[[ Information provided open ]]

Lemma call_config_retry_custom c r :
  retry_custom (cfg_retry (call_config c r)) = None → retry_custom (cfg_retry c) = None.
Proof.
  unfold call_config, apply_request_overrides. destruct (ext_config _); [|done]. simpl.
  destruct (retry_custom (cfg_retry c)) eqn:E; [|done]. simpl. by rewrite andb_false_r, E.
Qed.

(** ** The properties of a call *)

(** C9.  With the built-in policies and limits of at most [u32::MAX], every call ends: whatever the
    network, the authenticators and the jar answer, fuel for one more round than the retries, redirects
    and authentications the limits still allow produces a result, and at most that many requests are
    sent. *)
Theorem follow_up_terminates n c jar r attempt fuel :
  bounded (call_config c r) → counters_ok (start jar r attempt) →
  budget (call_config c r) (ext_config (req_extensions r)) (start jar r attempt) < Z.of_nat fuel →
  ∃ sent result, call fuel n c jar r attempt = (sent, Some result) ∧
    len sent ≤ budget (call_config c r) (ext_config (req_extensions r)) (start jar r attempt) + 1.
Proof. apply run_terminates. Qed.
Module TunnelDemo.
#[local] Open Scope string_scope.
#[local] Open Scope list_scope.
Definition header_name (s : string) : option string := Some (to_ascii_lowercase s).
Definition uri : Uri := mkUri (Some "https") (Some "example.com") (Some "example.com") None "/".
Definition line (s : string) : bytes := ((λ c, Z.of_nat (nat_of_ascii c)) <$> list_ascii_of_string s) ++ [13; 10].
(** A proxy that challenges, then opens the tunnel and at once forwards the first bytes of the target. *)
Definition challenge : Conn :=
  mkConn [line "HTTP/1.1 407 Proxy Authentication Required"; line "Proxy-Authenticate: Basic realm=proxy" ++ [13]; [10]]
    End_Eof None "".
Definition accepted : Conn :=
  mkConn [take 20 (line "HTTP/1.1 200 Connection established"); drop 20 (line "HTTP/1.1 200 Connection established");
          [13; 10; 0x16; 0x03]; [0x01]] End_Eof None "".
Definition reply (q : Request (list (string * string))) : Authenticator (H := list (string * string)) :=
  mkAuthenticator (λ _, inr (Some q)).
Definition credentials : Request (list (string * string)) :=
  mkRequest (Method_Other "CONNECT") uri "HTTP/1.1" [("x-extra", "1"); ("proxy-authorization", "Basic dTpw")] no_extensions Body_Absent.
Definition params : ConnectTunnelParams (H := list (string * string)) :=
  mkTunnelParams (mkSocketAddr (V4 0x7f000001) 8080) uri challenge (λ _, inr accepted) (mkAttempts 1 0 0 0) None
    (Some (reply credentials)) 3.
Definition run : ConnectTunnelParams (H := list (string * string)) → _ :=
  establish_connect_tunnel [] Some header_name Some Some (λ s, s) (λ s, s) (λ _, "") (λ s, s).
(** C8.  An https call never leaves in the clear: a connection that dialing the default planner's routes gives for an https
    address - directly, through a CONNECT tunnel or through a SOCKS tunnel, whichever route wins the race and however the
    attempts interleave - is a TLS session whose handshake with the target of that very address succeeded, on top of the
    tunnel that the proxy's answers established, on a TCP
    connection to one of the resolved addresses; and a connection for a plain address has no TLS and no CONNECT tunnel in it. *)
Theorem https_through_tls pl p a resolved rp spawn uri timeout deadline start attempt r c o :
  from_uri uri p = Ok a → default_plan pl a resolved = Ok rp →
  connect_route_plan spawn uri rp timeout deadline = Ok (start, attempt) →
  raced rp attempt start r → rc_result r = Some (inr (c, o)) →
  ∃ hop l, hop ∈ resolved ∧
    secured uri l c ∧
    match mode <$> proxy a with
    | None => l = Tcp hop
    | Some Forward => is_https uri = false ∧ l = Proxied (Tcp hop)
    | Some Connect => is_https uri = true ∧ ∃ t, l = Over_Connect t (Tcp hop) ∧ establish hop (proxy_creds a) uri = Ok t
    | Some SocksTunnel => ∃ w, l = Proxied (Over_Socks w (Tcp hop)) ∧
        establish_socks5_tunnel debug hex (is_some timeout || is_some deadline) uri (proxy_creds a) (socks_wire hop) = (Ok (), w)
    end.
Proof.
  intros Ha Hp Hc Hr Hres. destruct (raced_won _ _ _ _ _ _ _ _ _ _ _ _ _ Hp Hc Hr Hres) as (route & hop & Hhop & Hk & Hat).
  pose proof (address_mode _ _ _ Ha) as Hm. destruct (attempt_success _ _ _ _ _ _ _ Hk Hm Hat) as (l & Hl & Hshape).
  exists hop, l. do 2 (split; [done|]). destruct (mode <$> proxy a) as [[]|]; try done; by destruct (is_https uri).
Qed.

(** No local lookup of the origin when there is a proxy: the plan depends on the resolver at the proxy's name only. *)
Lemma proxied_plan_hides_origin (pl : DefaultRoutePlanner) resolve resolve' a c :
  proxy a = Some c →
  resolve (host (pe_authority (endpoint c))) (port (pe_authority (endpoint c))) = resolve' (host (pe_authority (endpoint c))) (port (pe_authority (endpoint c))) →
  route_plan pl resolve a = route_plan pl resolve' a.
Proof. intros Hp Hr. unfold route_plan. cbn. unfold default_dns_target. rewrite Hp. by rewrite Hr. Qed.

(** A CONNECT tunnel is not marked as proxied, although the other proxied connections are. *)
Lemma connect_tunnel_not_marked uri t hop : is_proxied (Over_Tls uri (Over_Connect t (Tcp hop))) = false ∧ ∀ w, is_proxied (Over_Tls uri (Proxied (Over_Socks w (Tcp hop)))) = true.
Proof. done. Qed.
End Connector.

[[ Information provided closed ]]

- _Task to carry out_
The complete material should be output once more, word for word.

- _Finished exercise_
Lemma call_config_retry_custom c r :
  retry_custom (cfg_retry (call_config c r)) = None → retry_custom (cfg_retry c) = None.
Proof.
  unfold call_config, apply_request_overrides. destruct (ext_config _); [|done]. simpl.
  destruct (retry_custom (cfg_retry c)) eqn:E; [|done]. simpl. by rewrite andb_false_r, E.
Qed.

(** ** The properties of a call *)

(** C9.  With the built-in policies and limits of at most [u32::MAX], every call ends: whatever the
    network, the authenticators and the jar answer, fuel for one more round than the retries, redirects
    and authentications the limits still allow produces a result, and at most that many requests are
    sent. *)
Theorem follow_up_terminates n c jar r attempt fuel :
  bounded (call_config c r) → counters_ok (start jar r attempt) →
  budget (call_config c r) (ext_config (req_extensions r)) (start jar r attempt) < Z.of_nat fuel →
  ∃ sent result, call fuel n c jar r attempt = (sent, Some result) ∧
    len sent ≤ budget (call_config c r) (ext_config (req_extensions r)) (start jar r attempt) + 1.
Proof. apply run_terminates. Qed.
Module TunnelDemo.
#[local] Open Scope string_scope.
#[local] Open Scope list_scope.
Definition header_name (s : string) : option string := Some (to_ascii_lowercase s).
Definition uri : Uri := mkUri (Some "https") (Some "example.com") (Some "example.com") None "/".
Definition line (s : string) : bytes := ((λ c, Z.of_nat (nat_of_ascii c)) <$> list_ascii_of_string s) ++ [13; 10].
(** A proxy that challenges, then opens the tunnel and at once forwards the first bytes of the target. *)
Definition challenge : Conn :=
  mkConn [line "HTTP/1.1 407 Proxy Authentication Required"; line "Proxy-Authenticate: Basic realm=proxy" ++ [13]; [10]]
    End_Eof None "".
Definition accepted : Conn :=
  mkConn [take 20 (line "HTTP/1.1 200 Connection established"); drop 20 (line "HTTP/1.1 200 Connection established");
          [13; 10; 0x16; 0x03]; [0x01]] End_Eof None "".
Definition reply (q : Request (list (string * string))) : Authenticator (H := list (string * string)) :=
  mkAuthenticator (λ _, inr (Some q)).
Definition credentials : Request (list (string * string)) :=
  mkRequest (Method_Other "CONNECT") uri "HTTP/1.1" [("x-extra", "1"); ("proxy-authorization", "Basic dTpw")] no_extensions Body_Absent.
Definition params : ConnectTunnelParams (H := list (string * string)) :=
  mkTunnelParams (mkSocketAddr (V4 0x7f000001) 8080) uri challenge (λ _, inr accepted) (mkAttempts 1 0 0 0) None
    (Some (reply credentials)) 3.
Definition run : ConnectTunnelParams (H := list (string * string)) → _ :=
  establish_connect_tunnel [] Some header_name Some Some (λ s, s) (λ s, s) (λ _, "") (λ s, s).
(** C8.  An https call never leaves in the clear: a connection that dialing the default planner's routes gives for an https
    address - directly, through a CONNECT tunnel or through a SOCKS tunnel, whichever route wins the race and however the
    attempts interleave - is a TLS session whose handshake with the target of that very address succeeded, on top of the
    tunnel that the proxy's answers established, on a TCP
    connection to one of the resolved addresses; and a connection for a plain address has no TLS and no CONNECT tunnel in it. *)
Theorem https_through_tls pl p a resolved rp spawn uri timeout deadline start attempt r c o :
  from_uri uri p = Ok a → default_plan pl a resolved = Ok rp →
  connect_route_plan spawn uri rp timeout deadline = Ok (start, attempt) →
  raced rp attempt start r → rc_result r = Some (inr (c, o)) →
  ∃ hop l, hop ∈ resolved ∧
    secured uri l c ∧
    match mode <$> proxy a with
    | None => l = Tcp hop
    | Some Forward => is_https uri = false ∧ l = Proxied (Tcp hop)
    | Some Connect => is_https uri = true ∧ ∃ t, l = Over_Connect t (Tcp hop) ∧ establish hop (proxy_creds a) uri = Ok t
    | Some SocksTunnel => ∃ w, l = Proxied (Over_Socks w (Tcp hop)) ∧
        establish_socks5_tunnel debug hex (is_some timeout || is_some deadline) uri (proxy_creds a) (socks_wire hop) = (Ok (), w)
    end.
Proof.
  intros Ha Hp Hc Hr Hres. destruct (raced_won _ _ _ _ _ _ _ _ _ _ _ _ _ Hp Hc Hr Hres) as (route & hop & Hhop & Hk & Hat).
  pose proof (address_mode _ _ _ Ha) as Hm. destruct (attempt_success _ _ _ _ _ _ _ Hk Hm Hat) as (l & Hl & Hshape).
  exists hop, l. do 2 (split; [done|]). destruct (mode <$> proxy a) as [[]|]; try done; by destruct (is_https uri).
Qed.

(** No local lookup of the origin when there is a proxy: the plan depends on the resolver at the proxy's name only. *)
Lemma proxied_plan_hides_origin (pl : DefaultRoutePlanner) resolve resolve' a c :
  proxy a = Some c →
  resolve (host (pe_authority (endpoint c))) (port (pe_authority (endpoint c))) = resolve' (host (pe_authority (endpoint c))) (port (pe_authority (endpoint c))) →
  route_plan pl resolve a = route_plan pl resolve' a.
Proof. intros Hp Hr. unfold route_plan. cbn. unfold default_dns_target. rewrite Hp. by rewrite Hr. Qed.

(** A CONNECT tunnel is not marked as proxied, although the other proxied connections are. *)
Lemma connect_tunnel_not_marked uri t hop : is_proxied (Over_Tls uri (Over_Connect t (Tcp hop))) = false ∧ ∀ w, is_proxied (Over_Tls uri (Proxied (Over_Socks w (Tcp hop)))) = true.
Proof. done. Qed.
End Connector.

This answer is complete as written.